[What is expected] Write out every record in full, keeping each character exactly as it is.
[Exercise input Boundary: Start]
Lemma find_name t r : name_ok t ->
  CONDITION_TOKENS_RE is_word 0 false (t ++ 32 :: r) = t :: CONDITION_TOKENS_RE is_word 0 false r.
Proof.
  intros Hn. assert (connective_here is_word false (t ++ 32 :: r) = None) as Hc.
  { unfold connective_here. rewrite !word_here_name; [done|..]; try done; unfold connectives; rewrite !elem_of_cons; auto. }
  destruct Hn as (Hne & Hall & _).
  assert (span_len name_char (t ++ 32 :: r) = length t) as Hs.
  { clear -Hall. induction t as [|c t IH]; [done|]. cbn in *. apply andb_prop in Hall as [-> Hall]. by rewrite IH. }
  destruct t as [|c t]; [done|]. cbn [app CONDITION_TOKENS_RE] in *.
  assert (one_of (lit "()") c = false) as ->.
  { cbn [forallb] in Hall. apply andb_prop in Hall as [Hcc _]. destruct (one_of (lit "()") c) eqn:E; [|done]. unfold one_of in E.
    change (lit "()") with [40; 41] in E. cbn [existsb] in E. rewrite orb_false_r in E.
    apply orb_prop in E as [E|E]; apply Z.eqb_eq in E as ->; by vm_compute in Hcc. }
  rewrite Hc, Hs. cbv zeta. rewrite bool_decide_eq_false_2 by done. cbn [length take Nat.sub].
  rewrite Nat.sub_0_r, take_app_length. destruct (skip_token t (32 :: r) (is_word c)) as [prev' ->]. by rewrite skip_space.
Qed.

Lemma find_connective c k r :
  one_of (lit "()") c = false -> connective_here is_word false (c :: k ++ 32 :: r) = Some (S (length k)) ->
  CONDITION_TOKENS_RE is_word 0 false (c :: k ++ 32 :: r) = (c :: k) :: CONDITION_TOKENS_RE is_word 0 false r.
Proof.
  intros Hc Hk. cbn [CONDITION_TOKENS_RE]. rewrite Hc, Hk. cbn [Nat.sub take]. rewrite Nat.sub_0_r, take_app_length.
  destruct (skip_token k (32 :: r) (is_word c)) as [prev' ->]. by rewrite skip_space.
Qed.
[Exercise input Boundary: End]
[Answer to the problem]
Lemma find_name t r : name_ok t ->
  CONDITION_TOKENS_RE is_word 0 false (t ++ 32 :: r) = t :: CONDITION_TOKENS_RE is_word 0 false r.
Proof.
  intros Hn. assert (connective_here is_word false (t ++ 32 :: r) = None) as Hc.
  { unfold connective_here. rewrite !word_here_name; [done|..]; try done; unfold connectives; rewrite !elem_of_cons; auto. }
  destruct Hn as (Hne & Hall & _).
  assert (span_len name_char (t ++ 32 :: r) = length t) as Hs.
  { clear -Hall. induction t as [|c t IH]; [done|]. cbn in *. apply andb_prop in Hall as [-> Hall]. by rewrite IH. }
  destruct t as [|c t]; [done|]. cbn [app CONDITION_TOKENS_RE] in *.
  assert (one_of (lit "()") c = false) as ->.
  { cbn [forallb] in Hall. apply andb_prop in Hall as [Hcc _]. destruct (one_of (lit "()") c) eqn:E; [|done]. unfold one_of in E.
    change (lit "()") with [40; 41] in E. cbn [existsb] in E. rewrite orb_false_r in E.
    apply orb_prop in E as [E|E]; apply Z.eqb_eq in E as ->; by vm_compute in Hcc. }
  rewrite Hc, Hs. cbv zeta. rewrite bool_decide_eq_false_2 by done. cbn [length take Nat.sub].
  rewrite Nat.sub_0_r, take_app_length. destruct (skip_token t (32 :: r) (is_word c)) as [prev' ->]. by rewrite skip_space.
Qed.

Lemma find_connective c k r :
  one_of (lit "()") c = false -> connective_here is_word false (c :: k ++ 32 :: r) = Some (S (length k)) ->
  CONDITION_TOKENS_RE is_word 0 false (c :: k ++ 32 :: r) = (c :: k) :: CONDITION_TOKENS_RE is_word 0 false r.
Proof.
  intros Hc Hk. cbn [CONDITION_TOKENS_RE]. rewrite Hc, Hk. cbn [Nat.sub take]. rewrite Nat.sub_0_r, take_app_length.
  destruct (skip_token k (32 :: r) (is_word c)) as [prev' ->]. by rewrite skip_space.
Qed.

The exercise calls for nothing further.